(** * PropertyTest: building selection, identification and floor synthesis

    A shallow embedding of the client-side core of the Rotterdam property
    viewer: [BuildingSelector.js], [FloorGenerator.js], [TileStyleManager],
    [BuildingDataLoader], [PropertyDataService.js] and [InfoPanel].

    Conventions of the embedding:
    - JavaScript [Map]s are [gmap]s, [Set]s are [gset]s, arrays are lists.
    - Entity and feature objects are shared and mutated in place, so they
      live in a store and are referred to by reference.
    - Numbers are exact: integers are [Z], measurements are [Q], and a
      number that may fail to be finite is a [num] ([None] stands for NaN
      and the infinities).
    - Strings are byte strings; case folding and digit classes are ASCII.
    - Promises are modelled by a list of pending continuations that the
      environment resolves one event at a time; a callback chained on an
      already settled promise runs in the same step (microtasks drain
      before the next UI or network event).
    - The tile engine (ellipsoid conversions, matrices, frames) and the
      string-to-number coercion are parameters, see [CesiumMath]. *)

From Stdlib Require Import ZArith QArith String Ascii List Lia Lqa DecimalString.
From Stdlib Require Import Qround DecimalZ.
From stdpp Require Import gmap strings list.

(** ** JavaScript values and strings *)

Module JS.

(** A property value as handed out by [getProperty]. Numbers are the
    integers (identifiers, counts, whole heights). *)
Inductive value :=
| JUndefined
| JNull
| JBool (b : bool)
| JNum (n : Z)
| JStr (s : string).

(** A number that may be NaN or infinite. *)
Definition num := option Q.

Definition truthy (v : value) : bool :=
  match v with
  | JUndefined | JNull => false
  | JBool b => b
  | JNum n => negb (n =? 0)%Z
  | JStr s => negb (String.eqb s "")
  end.

(** [a || b] *)
Definition or_else (a b : value) : value := if truthy a then a else b.

Definition showZ (n : Z) : string := NilZero.string_of_int (Z.to_int n).

(** [String(v)]. Numbers are the integers, printed in full; the
    exponent form JavaScript switches to from 1e21 on, and the rounding of
    integers no double can hold, are outside the model. *)
Definition toString (v : value) : string :=
  match v with
  | JUndefined => "undefined"
  | JNull => "null"
  | JBool true => "true"
  | JBool false => "false"
  | JNum n => showZ n
  | JStr s => s
  end.

Definition isDigit (c : ascii) : bool :=
  (48 <=? nat_of_ascii c)%nat && (nat_of_ascii c <=? 57)%nat.

Fixpoint allDigits (s : string) : bool :=
  match s with
  | EmptyString => true
  | String c s' => isDigit c && allDigits s'
  end.

(** [/^[0-9]{16}$/.test(s)] *)
Definition exact16 (s : string) : bool :=
  (String.length s =? 16)%nat && allDigits s.

(** [s.match(/[0-9]{16}/)]: the leftmost run of sixteen digits. *)
Fixpoint search16 (s : string) : option string :=
  match s with
  | EmptyString => None
  | String _ s' =>
      let w := String.substring 0 16 s in
      if exact16 w then Some w else search16 s'
  end.

(** [s.match(/[0-9]{10,}/)]: the leftmost maximal run of ten or more
    digits. *)
Fixpoint digitRun (s : string) : string :=
  match s with
  | String c s' => if isDigit c then String c (digitRun s') else EmptyString
  | EmptyString => EmptyString
  end.

Fixpoint searchRun10 (s : string) : option string :=
  match s with
  | EmptyString => None
  | String _ s' =>
      let w := digitRun s in
      if (10 <=? String.length w)%nat then Some w else searchRun10 s'
  end.

Definition lowerAscii (c : ascii) : ascii :=
  let n := nat_of_ascii c in
  if (65 <=? n)%nat && (n <=? 90)%nat then ascii_of_nat (n + 32) else c.

Fixpoint toLowerCase (s : string) : string :=
  match s with
  | EmptyString => EmptyString
  | String c s' => String (lowerAscii c) (toLowerCase s')
  end.

Definition startsWith (s p : string) : bool := String.prefix p s.

(** [hay.includes(needle)] for a non-empty needle. *)
Fixpoint includes (hay needle : string) : bool :=
  match hay with
  | EmptyString => false
  | String _ hay' => String.prefix needle hay || includes hay' needle
  end.

(** [typeof v === 'string' && v.match(/^[0-9]{16}$/)] *)
Definition isPandIdString (v : value) : option string :=
  match v with
  | JStr s => if exact16 s then Some s else None
  | _ => None
  end.

(** Arithmetic on [num]. A division by zero is not finite. *)
Definition nlift2 (f : Q -> Q -> Q) (a b : num) : num :=
  match a, b with
  | Some x, Some y => Some (f x y)
  | _, _ => None
  end.
Definition nadd := nlift2 Qplus.
Definition nsub := nlift2 Qminus.
Definition nmul := nlift2 Qmult.
Definition ndiv (a b : num) : num :=
  match a, b with
  | Some x, Some y => if Qeq_bool y 0 then None else Some (x / y)%Q
  | _, _ => None
  end.
Definition ofZ (n : Z) : num := Some (inject_Z n).

End JS.
Export JS.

» **Work request**:
Find the line that contains "match hay with". Copy it and every line after it to the end of the records, exactly, and nothing more.

» **Output of the exercise**:
  match hay with
  | EmptyString => false
  | String _ hay' => String.prefix needle hay || includes hay' needle
  end.

(** [typeof v === 'string' && v.match(/^[0-9]{16}$/)] *)
Definition isPandIdString (v : value) : option string :=
  match v with
  | JStr s => if exact16 s then Some s else None
  | _ => None
  end.

(** Arithmetic on [num]. A division by zero is not finite. *)
Definition nlift2 (f : Q -> Q -> Q) (a b : num) : num :=
  match a, b with
  | Some x, Some y => Some (f x y)
  | _, _ => None
  end.
Definition nadd := nlift2 Qplus.
Definition nsub := nlift2 Qminus.
Definition nmul := nlift2 Qmult.
Definition ndiv (a b : num) : num :=
  match a, b with
  | Some x, Some y => if Qeq_bool y 0 then None else Some (x / y)%Q
  | _, _ => None
  end.
Definition ofZ (n : Z) : num := Some (inject_Z n).

End JS.
Export JS.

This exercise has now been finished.